I wonder if I can distill some of that here in my blog.
My advisor is at times a little reserved, but today he was kind, chatty, and complimentary. He asked me about my future plans and told me that I am intellectually able to do a PhD. I write this here because it meant a lot to me. I'm so frequently beset with doubt that I need to hear these things. But despite such encouragement, I am not at all sure I want to do one. He spoke rather eloquently, and rhetorically I think, about the academic 'itch'. I felt a little bit like asking him if there is a cream for it. The most helpful thing he said followed my litany of the many reasons why everyone tells you not to do a Phd (tenure competition, the bad economy, and the abundance of miserable adjuncts running America's universities).
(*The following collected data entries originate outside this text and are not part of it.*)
(* ===== verification/Netpack.v ===== *)
(** * Packet framing: lualib-src/lua-netpack.c

    The gate of the game server reads length-prefixed packets (two bytes,
    big-endian, then the data) from sockets whose data arrives in arbitrary
    chunks.  [lfilter] returns a packet that ends exactly at the end of a
    chunk directly, appends several packets to the ring of a queue from which
    [lpop] takes them, and keeps the incomplete tail of each socket in a hash
    table.

    The queue is the userdata at index 1 of the Lua stack: [None] is [NULL].
    A buffer from [skynet_malloc] is a list of cells, [None] until written;
    reading outside a buffer or overflowing an [int] makes the function
    [None].  Freed blocks are not tracked. *)

From Stdlib Require Import ZArith Lia.
From stdpp Require Import base tactics option numbers gmap list.
From S2P Require Import Prelude.

(** ** Data *)

Definition QUEUESIZE : Z := 1024.
Definition HASHSIZE : Z := 4096.

Record netpack := mk_pack { np_id : Z; np_size : Z; np_buffer : list (option Z) }.

(** [struct uncomplete]; the chain through [next] is the list of a bucket. *)
Record uncomplete := mk_uncomplete { uc_pack : netpack; uc_read : Z; uc_header : Z }.

Record queue := mk_queue {
  q_cap : Z;
  q_head : Z;
  q_tail : Z;
  q_hash : list (list uncomplete);
  q_queue : list (option netpack)
}.

Definition set_hash (q : queue) (h : list (list uncomplete)) : queue :=
  mk_queue (q_cap q) (q_head q) (q_tail q) h (q_queue q).
Lemma jy_pack_ok id vs :
  Forall (λ v, packable v 0) vs → (∀ s, id = Some s → Z.of_nat (length (c_str s)) < 2 ^ 16) →
  Z.of_nat (length (enc_all vs)) + 2 ^ 17 <= INT_MAX →
  luaseri_jy_pack id vs = Ok (Some <$> header id ++ enc_all vs, Z.of_nat (length (header id ++ enc_all vs))).
Proof.
  intros Hvs Hid Hmax. unfold luaseri_jy_pack.
  destruct (pack_from_appends vs Hvs wb_init [] wb_init_repr) as (wb & -> & Hr); [simpl; lia|].
  cbn [mbind result_bind]. by apply seri_ok.
Qed.

(** ** The reader inverts the format *)

(** The values the reader gives back: a table with [__pairs] comes back as a
    plain one. *)
Fixpoint norm (v : lua_value) : lua_value :=
  match v with
  | LTable arr hash => LTable (map norm arr) (map (λ '(k, v), (norm k, norm v)) hash)
  | LMeta pairs => LTable [] (map (λ '(k, v), (norm k, norm v)) pairs)
  | v => v
  end.

Definition norm_pairs (l : list (lua_value * lua_value)) := map (λ '(k, v), (norm k, norm v)) l.

(** What every Lua value satisfies: the widths of numbers and pointers, and
    keys that are neither nil nor NaN. *)
Fixpoint lua_ok (v : lua_value) : Prop :=
  match v with
  | LInt z => - 2 ^ 63 <= z < 2 ^ 63
  | LReal n => 0 <= n < 2 ^ 64
  | LPtr p => 0 <= p < 2 ^ 64
  | LTable arr hash =>
      foldr (λ v P, lua_ok v ∧ P) True arr ∧
      foldr (λ kv P, (is_nil kv.1 = false ∧ is_nan kv.1 = false ∧ lua_ok kv.1 ∧ lua_ok kv.2) ∧ P) True hash
  | LMeta pairs =>
      foldr (λ kv P, (is_nil kv.1 = false ∧ is_nan kv.1 = false ∧ lua_ok kv.1 ∧ lua_ok kv.2) ∧ P) True pairs
  | _ => True
  end.

(** The stream still to read is [rest]; the memory block may be longer. *)
Definition rb_repr (rb : read_block) (rest : list Z) : Prop :=
  rb_len rb = Z.of_nat (length rest) ∧
  ∃ pre extra, rb_buffer rb = pre ++ rest ++ extra ∧ rb_ptr rb = Z.of_nat (length pre).

(** [f] consumes [bytes] and gives [x]. *)
Definition reads {A} (f : read_block → result (A * read_block)) (bytes : list Z) (x : A) : Prop :=
  ∀ rb rest, rb_repr rb (bytes ++ rest) → ∃ rb', f rb = Ok (x, rb') ∧ rb_repr rb' rest.

Lemma reads_must a sz : sz = Z.of_nat (length a) → reads (λ rb, rb_must rb sz) a a.
Proof.
  intros -> rb rest (Hl & pre & extra & Hb & Hp). rewrite length_app in Hl. unfold rb_must, rb_read. rewrite Hl, Hb, Hp.
  rewrite !length_app. zcases; cbn [orb mbind result_bind].
  eexists. rewrite !Nat2Z.id. rewrite drop_app_length, <- app_assoc, take_app_length. split; [reflexivity|].
  split; simpl; [lia|]. exists (pre ++ a), extra. rewrite length_app, <- !app_assoc. split; [done|lia].
Qed.
(* ===== verification/Crypt.v ===== *)
(** * Cryptography for clients: lualib-src/lua-crypt.c

    The login of the game clients uses these functions: a Diffie-Hellman
    exchange of a 64-bit secret, DES of the token with that secret as key,
    a keyed hash, and the hexadecimal and base 64 encodings.

    A Lua string is the list of its bytes.  A function returns a string, the
    Lua error it raises, or is undefined where C is. *)

From Stdlib Require Import ZArith Lia.
From stdpp Require Import base tactics option numbers list.
From S2P Require Import Prelude.

Inductive lua_ret := Ret (s : list Z) | LuaError | Undef.

(** ** DES *)

Definition SB1 : list Z :=
  [0x01010400; 0x00000000; 0x00010000; 0x01010404; 0x01010004; 0x00010404; 0x00000004; 0x00010000;
   0x00000400; 0x01010400; 0x01010404; 0x00000400; 0x01000404; 0x01010004; 0x01000000; 0x00000004;
   0x00000404; 0x01000400; 0x01000400; 0x00010400; 0x00010400; 0x01010000; 0x01010000; 0x01000404;
   0x00010004; 0x01000004; 0x01000004; 0x00010004; 0x00000000; 0x00000404; 0x00010404; 0x01000000;
   0x00010000; 0x01010404; 0x00000004; 0x01010000; 0x01010400; 0x01000000; 0x01000000; 0x00000400;
   0x01010004; 0x00010000; 0x00010400; 0x01000004; 0x00000400; 0x00000004; 0x01000404; 0x00010404;
   0x01010404; 0x00010004; 0x01010000; 0x01000404; 0x01000004; 0x00000404; 0x00010404; 0x01010400;
   0x00000404; 0x01000400; 0x01000400; 0x00000000; 0x00010004; 0x00010400; 0x00000000; 0x01010004].

Definition SB2 : list Z :=
  [0x80108020; 0x80008000; 0x00008000; 0x00108020; 0x00100000; 0x00000020; 0x80100020; 0x80008020;
   0x80000020; 0x80108020; 0x80108000; 0x80000000; 0x80008000; 0x00100000; 0x00000020; 0x80100020;
   0x00108000; 0x00100020; 0x80008020; 0x00000000; 0x80000000; 0x00008000; 0x00108020; 0x80100000;
   0x00100020; 0x80000020; 0x00000000; 0x00108000; 0x00008020; 0x80108000; 0x80100000; 0x00008020;
   0x00000000; 0x00108020; 0x80100020; 0x00100000; 0x80008020; 0x80100000; 0x80108000; 0x00008000;
   0x80100000; 0x80008000; 0x00000020; 0x80108020; 0x00108020; 0x00000020; 0x00008000; 0x80000000;
   0x00008020; 0x80108000; 0x00100000; 0x80000020; 0x00100020; 0x80008020; 0x80000020; 0x00100020;
   0x00108000; 0x00000000; 0x80008000; 0x00008020; 0x80000000; 0x80100020; 0x80108020; 0x00108000].

Definition SB3 : list Z :=
  [0x00000208; 0x08020200; 0x00000000; 0x08020008; 0x08000200; 0x00000000; 0x00020208; 0x08000200;
   0x00020008; 0x08000008; 0x08000008; 0x00020000; 0x08020208; 0x00020008; 0x08020000; 0x00000208;
   0x08000000; 0x00000008; 0x08020200; 0x00000200; 0x00020200; 0x08020000; 0x08020008; 0x00020208;
   0x08000208; 0x00020200; 0x00020000; 0x08000208; 0x00000008; 0x08020208; 0x00000200; 0x08000000;
   0x08020200; 0x08000000; 0x00020008; 0x00000208; 0x00020000; 0x08020200; 0x08000200; 0x00000000;
   0x00000200; 0x00020008; 0x08020208; 0x08000200; 0x08000008; 0x00000200; 0x00000000; 0x08020008;
   0x08000208; 0x00020000; 0x08000000; 0x08020208; 0x00000008; 0x00020208; 0x00020200; 0x08000008;
   0x08020000; 0x08000208; 0x00000208; 0x08020000; 0x00020208; 0x00000008; 0x08020008; 0x00020200].

Definition SB4 : list Z :=
  [0x00802001; 0x00002081; 0x00002081; 0x00000080; 0x00802080; 0x00800081; 0x00800001; 0x00002001;
   0x00000000; 0x00802000; 0x00802000; 0x00802081; 0x00000081; 0x00000000; 0x00800080; 0x00800001;
   0x00000001; 0x00002000; 0x00800000; 0x00802001; 0x00000080; 0x00800000; 0x00002001; 0x00002080;
   0x00800081; 0x00000001; 0x00002080; 0x00800080; 0x00002000; 0x00802080; 0x00802081; 0x00000081;
   0x00800080; 0x00800001; 0x00802000; 0x00802081; 0x00000081; 0x00000000; 0x00000000; 0x00802000;
   0x00002080; 0x00800080; 0x00800081; 0x00000001; 0x00802001; 0x00002081; 0x00002081; 0x00000080;
   0x00802081; 0x00000081; 0x00000001; 0x00002000; 0x00800001; 0x00002001; 0x00802080; 0x00800081;
   0x00002001; 0x00002080; 0x00800000; 0x00802001; 0x00000080; 0x00800000; 0x00002000; 0x00802080].

Definition SB5 : list Z :=
  [0x00000100; 0x02080100; 0x02080000; 0x42000100; 0x00080000; 0x00000100; 0x40000000; 0x02080000;
   0x40080100; 0x00080000; 0x02000100; 0x40080100; 0x42000100; 0x42080000; 0x00080100; 0x40000000;
   0x02000000; 0x40080000; 0x40080000; 0x00000000; 0x40000100; 0x42080100; 0x42080100; 0x02000100;
   0x42080000; 0x40000100; 0x00000000; 0x42000000; 0x02080100; 0x02000000; 0x42000000; 0x00080100;
   0x00080000; 0x42000100; 0x00000100; 0x02000000; 0x40000000; 0x02080000; 0x42000100; 0x40080100;
   0x02000100; 0x40000000; 0x42080000; 0x02080100; 0x40080100; 0x00000100; 0x02000000; 0x42080000;
   0x42080100; 0x00080100; 0x42000000; 0x42080100; 0x02080000; 0x00000000; 0x40080000; 0x42000000;
   0x00080100; 0x02000100; 0x40000100; 0x00080000; 0x00000000; 0x40080000; 0x02080100; 0x40000100].

Definition SB6 : list Z :=
  [0x20000010; 0x20400000; 0x00004000; 0x20404010; 0x20400000; 0x00000010; 0x20404010; 0x00400000;
   0x20004000; 0x00404010; 0x00400000; 0x20000010; 0x00400010; 0x20004000; 0x20000000; 0x00004010;
   0x00000000; 0x00400010; 0x20004010; 0x00004000; 0x00404000; 0x20004010; 0x00000010; 0x20400010;
   0x20400010; 0x00000000; 0x00404010; 0x20404000; 0x00004010; 0x00404000; 0x20404000; 0x20000000;
   0x20004000; 0x00000010; 0x20400010; 0x00404000; 0x20404010; 0x00400000; 0x00004010; 0x20000010;
   0x00400000; 0x20004000; 0x20000000; 0x00004010; 0x20000010; 0x20404010; 0x00404000; 0x20400000;
   0x00404010; 0x20404000; 0x00000000; 0x20400010; 0x00000010; 0x00004000; 0x20400000; 0x00404010;
   0x00004000; 0x00400010; 0x20004010; 0x00000000; 0x20404000; 0x20000000; 0x00400010; 0x20004010].

Definition SB7 : list Z :=
  [0x00200000; 0x04200002; 0x04000802; 0x00000000; 0x00000800; 0x04000802; 0x00200802; 0x04200800;
   0x04200802; 0x00200000; 0x00000000; 0x04000002; 0x00000002; 0x04000000; 0x04200002; 0x00000802;
   0x04000800; 0x00200802; 0x00200002; 0x04000800; 0x04000002; 0x04200000; 0x04200800; 0x00200002;
   0x04200000; 0x00000800; 0x00000802; 0x04200802; 0x00200800; 0x00000002; 0x04000000; 0x00200800;
   0x04000000; 0x00200800; 0x00200000; 0x04000802; 0x04000802; 0x04200002; 0x04200002; 0x00000002;
   0x00200002; 0x04000000; 0x04000800; 0x00200000; 0x04200800; 0x00000802; 0x00200802; 0x04200800;
   0x00000802; 0x04000002; 0x04200802; 0x04200000; 0x00200800; 0x00000000; 0x00000002; 0x04200802;
   0x00000000; 0x00200802; 0x04200000; 0x00000800; 0x04000002; 0x04000800; 0x00000800; 0x00200002].

Definition SB8 : list Z :=
  [0x10001040; 0x00001000; 0x00040000; 0x10041040; 0x10000000; 0x10001040; 0x00000040; 0x10000000;
   0x00040040; 0x10040000; 0x10041040; 0x00041000; 0x10041000; 0x00041040; 0x00001000; 0x00000040;
   0x10040000; 0x10000040; 0x10001000; 0x00001040; 0x00041000; 0x00040040; 0x10040040; 0x10041000;
   0x00001040; 0x00000000; 0x00000000; 0x10040040; 0x10000040; 0x10001000; 0x00041040; 0x00040000;
   0x00041040; 0x00040000; 0x10041000; 0x00001000; 0x00000040; 0x10040040; 0x00001000; 0x00041040;
   0x10001000; 0x00000040; 0x10000040; 0x10040000; 0x10040040; 0x10000000; 0x00040000; 0x10001040;
   0x00000000; 0x10041040; 0x00040040; 0x10000040; 0x10040000; 0x10001000; 0x10001040; 0x00000000;
   0x10041040; 0x00041000; 0x00041000; 0x00001040; 0x00001040; 0x00040040; 0x10000000; 0x10041000].

Definition LHs : list Z :=
  [0x00000000; 0x00000001; 0x00000100; 0x00000101; 0x00010000; 0x00010001; 0x00010100; 0x00010101;
   0x01000000; 0x01000001; 0x01000100; 0x01000101; 0x01010000; 0x01010001; 0x01010100; 0x01010101].

Definition RHs : list Z :=
  [0x00000000; 0x01000000; 0x00010000; 0x01010000; 0x00000100; 0x01000100; 0x00010100; 0x01010100;
   0x00000001; 0x01000001; 0x00010001; 0x01010001; 0x00000101; 0x01000101; 0x00010101; 0x01010101].

(** Reading a table with an index already masked to its size. *)
Definition tab (t : list Z) (i : Z) : Z := nth (Z.to_nat i) t 0.

Definition GET_UINT32 (b : list Z) (i : nat) : Z :=
  Z.lor (Z.lor (Z.lor (Z.shiftl (nth i b 0) 24) (Z.shiftl (nth (i + 1) b 0) 16))
               (Z.shiftl (nth (i + 2) b 0) 8)) (nth (i + 3) b 0).

Definition PUT_UINT32 (n : Z) : list Z :=
  [u8 (Z.shiftr n 24); u8 (Z.shiftr n 16); u8 (Z.shiftr n 8); u8 n].

(** [T = ((X >> k) ^ Y) & m; Y ^= T; X ^= (T << k)] *)
Definition swap_bits (k m : Z) (XY : Z * Z) : Z * Z :=
  let '(X, Y) := XY in
  let T := Z.land (Z.lxor (Z.shiftr X k) Y) m in
  (Z.lxor X (u32 (Z.shiftl T k)), Z.lxor Y T).

(** The same with the roles of X and Y exchanged. *)
Definition swap_bits' (k m : Z) (XY : Z * Z) : Z * Z :=
  let '(Y, X) := swap_bits k m (XY.2, XY.1) in (X, Y).

(** [((X << n) | (X >> (32 - n))) & 0xFFFFFFFF] *)
Definition rotl32 (X n : Z) : Z := Z.land (Z.lor (u32 (Z.shiftl X n)) (Z.shiftr X (32 - n))) 0xFFFFFFFF.

Definition DES_IP (XY : Z * Z) : Z * Z :=
  let XY := swap_bits 4 0x0F0F0F0F XY in
  let XY := swap_bits 16 0x0000FFFF XY in
  let XY := swap_bits' 2 0x33333333 XY in
  let XY := swap_bits' 8 0x00FF00FF XY in
  let XY := (XY.1, rotl32 XY.2 1) in
  let XY := swap_bits 0 0xAAAAAAAA XY in
  (rotl32 XY.1 1, XY.2).

Definition DES_FP (XY : Z * Z) : Z * Z :=
  let XY := (rotl32 XY.1 31, XY.2) in
  let XY := swap_bits 0 0xAAAAAAAA XY in
  let XY := (XY.1, rotl32 XY.2 31) in
  let XY := swap_bits' 8 0x00FF00FF XY in
  let XY := swap_bits' 2 0x33333333 XY in
  let XY := swap_bits 16 0x0000FFFF XY in
  swap_bits 4 0x0F0F0F0F XY.

(** The word [DES_ROUND] combines into Y, for the two subkeys it reads. *)
Definition des_f (k1 k2 X : Z) : Z :=
  let T := Z.lxor k1 X in
  let T' := Z.lxor k2 (Z.lor (u32 (Z.shiftl X 28)) (Z.shiftr X 4)) in
  let f1 := Z.lxor (Z.lxor (Z.lxor (tab SB8 (Z.land T 0x3F)) (tab SB6 (Z.land (Z.shiftr T 8) 0x3F)))
                           (tab SB4 (Z.land (Z.shiftr T 16) 0x3F))) (tab SB2 (Z.land (Z.shiftr T 24) 0x3F)) in
  let f2 := Z.lxor (Z.lxor (Z.lxor (tab SB7 (Z.land T' 0x3F)) (tab SB5 (Z.land (Z.shiftr T' 8) 0x3F)))
                           (tab SB3 (Z.land (Z.shiftr T' 16) 0x3F))) (tab SB1 (Z.land (Z.shiftr T' 24) 0x3F)) in
  Z.lxor f1 f2.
He told me that yes, most doctors of philosophy don't become academics but they don't begin doctoral work in order to become academics. They start doctoral work because they want to write. This is an obvious truth maybe, and it doesn't solve my dilemma, but at least it teaches me to stop citing employment statistics as an excuse for not pursuing doctoral work.
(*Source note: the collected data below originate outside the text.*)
(* ===== verification/SprotoPack.v ===== *)
(** * Packing of sproto messages: lualib-src/sproto/sproto.c

    [sproto_pack] removes the zero bytes of an encoded message, eight bytes at
    a time: a header byte with a bit per byte that is not zero, then those
    bytes; runs of up to 256 groups with few zeros are copied after 0xff and
    their number.  [sproto_unpack] restores the message, padded to eight.

    A destination buffer is a list of cells; a read or write outside a buffer
    makes a function [None].  Sizes are below 2^31. *)

From Stdlib Require Import ZArith Lia.
From stdpp Require Import base tactics option numbers list.
From S2P Require Import Prelude.

(** ** Packing *)

(** The loop of [pack_seg] over the bytes of a group: the header, the number
    of bytes not zero, the buffer. *)
Fixpoint seg_loop (l : list Z) (i pos sz header notzero : Z) (buf : list (option Z))
    : option (Z * Z * list (option Z)) :=
  match l with
  | [] => Some (header, notzero, buf)
  | b :: l' =>
      if negb (b =? 0) then
        let header := Z.lor header (Z.shiftl 1 i) in
        if 0 <? sz then
          buf' ← arr_set buf pos (Some b);
          seg_loop l' (i + 1) (pos + 1) (sz - 1) header (notzero + 1) buf'
        else seg_loop l' (i + 1) pos sz header (notzero + 1) buf
      else seg_loop l' (i + 1) pos sz header notzero buf
  end.

(** [pack_seg(src, buffer, sz, n)] at offset [off] of the destination: the
    number returned, and the destination. *)
Definition pack_seg (src : list Z) (buf : list (option Z)) (off sz n : Z) : option (Z * list (option Z)) :=
  let sz := sz - 1 in
  '(header, notzero, buf) ← seg_loop src 0 (off + 1) sz 0 0 buf;
  let notzero := if ((notzero =? 7) || (notzero =? 6)) && (0 <? n) then 8 else notzero in
  if notzero =? 8 then Some (if 0 <? n then 8 else 10, buf)
  else
    buf ← (if 0 <=? sz then arr_set buf off (Some header) else Some buf);
    Some (notzero + 1, buf).

(** [write_ff(src, des, n)]: [src] are the [n] bytes. *)
Definition write_ff (src : list Z) (buf : list (option Z)) (des : Z) : option (list (option Z)) :=
  let n := Z.of_nat (length src) in
  let align8_n := Z.land (n + 7) (-8) in
  memcpy buf des ([255; u8 (align8_n / 8 - 1)] ++ src ++ replicate (Z.to_nat (align8_n - n)) 0)
    (2 + align8_n).

(** [ff_srcstart]: into the source, or the padded copy [tmp]. *)
Inductive ff_start := FF_none | FF_at (i : Z) | FF_tmp (tmp : list Z).

(** The [n] bytes from [ff_srcstart]. *)
Definition ff_bytes (src : list Z) (s : ff_start) (n : Z) : option (list Z) :=
  match s with
  | FF_at i => if i + n <=? Z.of_nat (length src) then Some (take (Z.to_nat n) (drop (Z.to_nat i) src)) else None
  | FF_tmp tmp => if n <=? Z.of_nat (length tmp) then Some (take (Z.to_nat n) tmp) else None
  | FF_none => None
  end.

Record pack_state := mk_pack_state {
  pk_buf : list (option Z);
  pk_off : Z;      (* buffer - bufferv *)
  pk_bufsz : Z;
  pk_size : Z;
  pk_ff_n : Z;
  pk_ff_src : ff_start;
  pk_ff_des : Z
}.

(** [if (bufsz >= 0) write_ff(ff_srcstart, ff_desstart, n)] *)
Definition flush_ff (src : list Z) (s : pack_state) (bufsz n : Z) (buf : list (option Z)) : option (list (option Z)) :=
  if 0 <=? bufsz then b ← ff_bytes src (pk_ff_src s) n; write_ff b buf (pk_ff_des s) else Some buf.
Definition sproto_type_query (sp : sproto) (name : list Z) : option Z := type_loop (s_type sp) 0 name.

(** The results of [lprotocol]: the name or the tag asked for, the type of
    the request and that of the response, where a protocol that is confirmed
    without data has a light userdata NULL. *)
Inductive proto_key := by_tag (tag : Z) | by_name (name : list Z).
Inductive response := resp_type (i : Z) | resp_null | resp_nil.

Definition lprotocol (sp : sproto) (k : proto_key) : option (proto_key * option Z * response) :=
  '(key, tag) ← match k with
                | by_tag tag => name ← sproto_protoname sp tag; Some (by_name name, tag)
                | by_name name => let tag := sproto_prototag sp name in if tag <? 0 then None else Some (by_tag tag, tag)
                end;
  let request := sproto_protoquery sp tag SPROTO_REQUEST in
  let response := match sproto_protoquery sp tag SPROTO_RESPONSE with
                  | Some i => resp_type i
                  | None => if sproto_protoresponse sp tag then resp_null else resp_nil
                  end in
  Some (key, request, response).

(** ** Reading words: lemmas *)

Lemma toword_le d p b0 b1 :
  arr_get d p = Some b0 → arr_get d (p + 1) = Some b1 → is_byte b0 → toword d p = Some (le_val [b0; b1]).
Proof.
  unfold is_byte. intros H0 H1 B0. unfold toword. rewrite H0. cbn. rewrite H1. cbn.
  rewrite Z.lor_comm, lor_shiftl_add by lia. f_equal. lia.
Qed.

Lemma arr_get_byte d p b : Forall is_byte d → arr_get d p = Some b → is_byte b.
Proof.
  intros Hd. unfold arr_get. case_match; [|done]. intros Hl. by apply (Forall_lookup_1 _ _ _ _ Hd Hl).
Qed.

Lemma toword_range d p v : Forall is_byte d → toword d p = Some v → 0 <= v < 65536.
Proof.
  intros Hd H. unfold toword in H. bind_inv.
  pose proof (arr_get_byte _ _ _ Hd H) as B0. pose proof (arr_get_byte _ _ _ Hd H0) as B1. unfold is_byte in *.
  rewrite Z.lor_comm, lor_shiftl_add by lia. lia.
Qed.

(** ** Well-formed schemas *)

Definition elt_type (f : field) : Z := Z.land (f_type f) (Z.lnot SPROTO_TARRAY).
Definition is_array (f : field) : bool := negb (Z.land (f_type f) SPROTO_TARRAY =? 0).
In between my visits and appointments I sat in the darkened English lounge and tried not to fall asleep. A woman in a long skirt kept running in and out of the bathroom and leading people outside. I watched through the window as she coaxed, chided, and coddled a very expressive brown bird perched on the side walk. The bird didn't seem nervous at all. He sat very calmly, head cocked, obviously trying to understand what this doctor of philosophy wanted him to do. Their engagement, bird and woman, lasted well over 2 hours. I wonder if she wishes she had done something practical with her life. Like gone to veterinary school.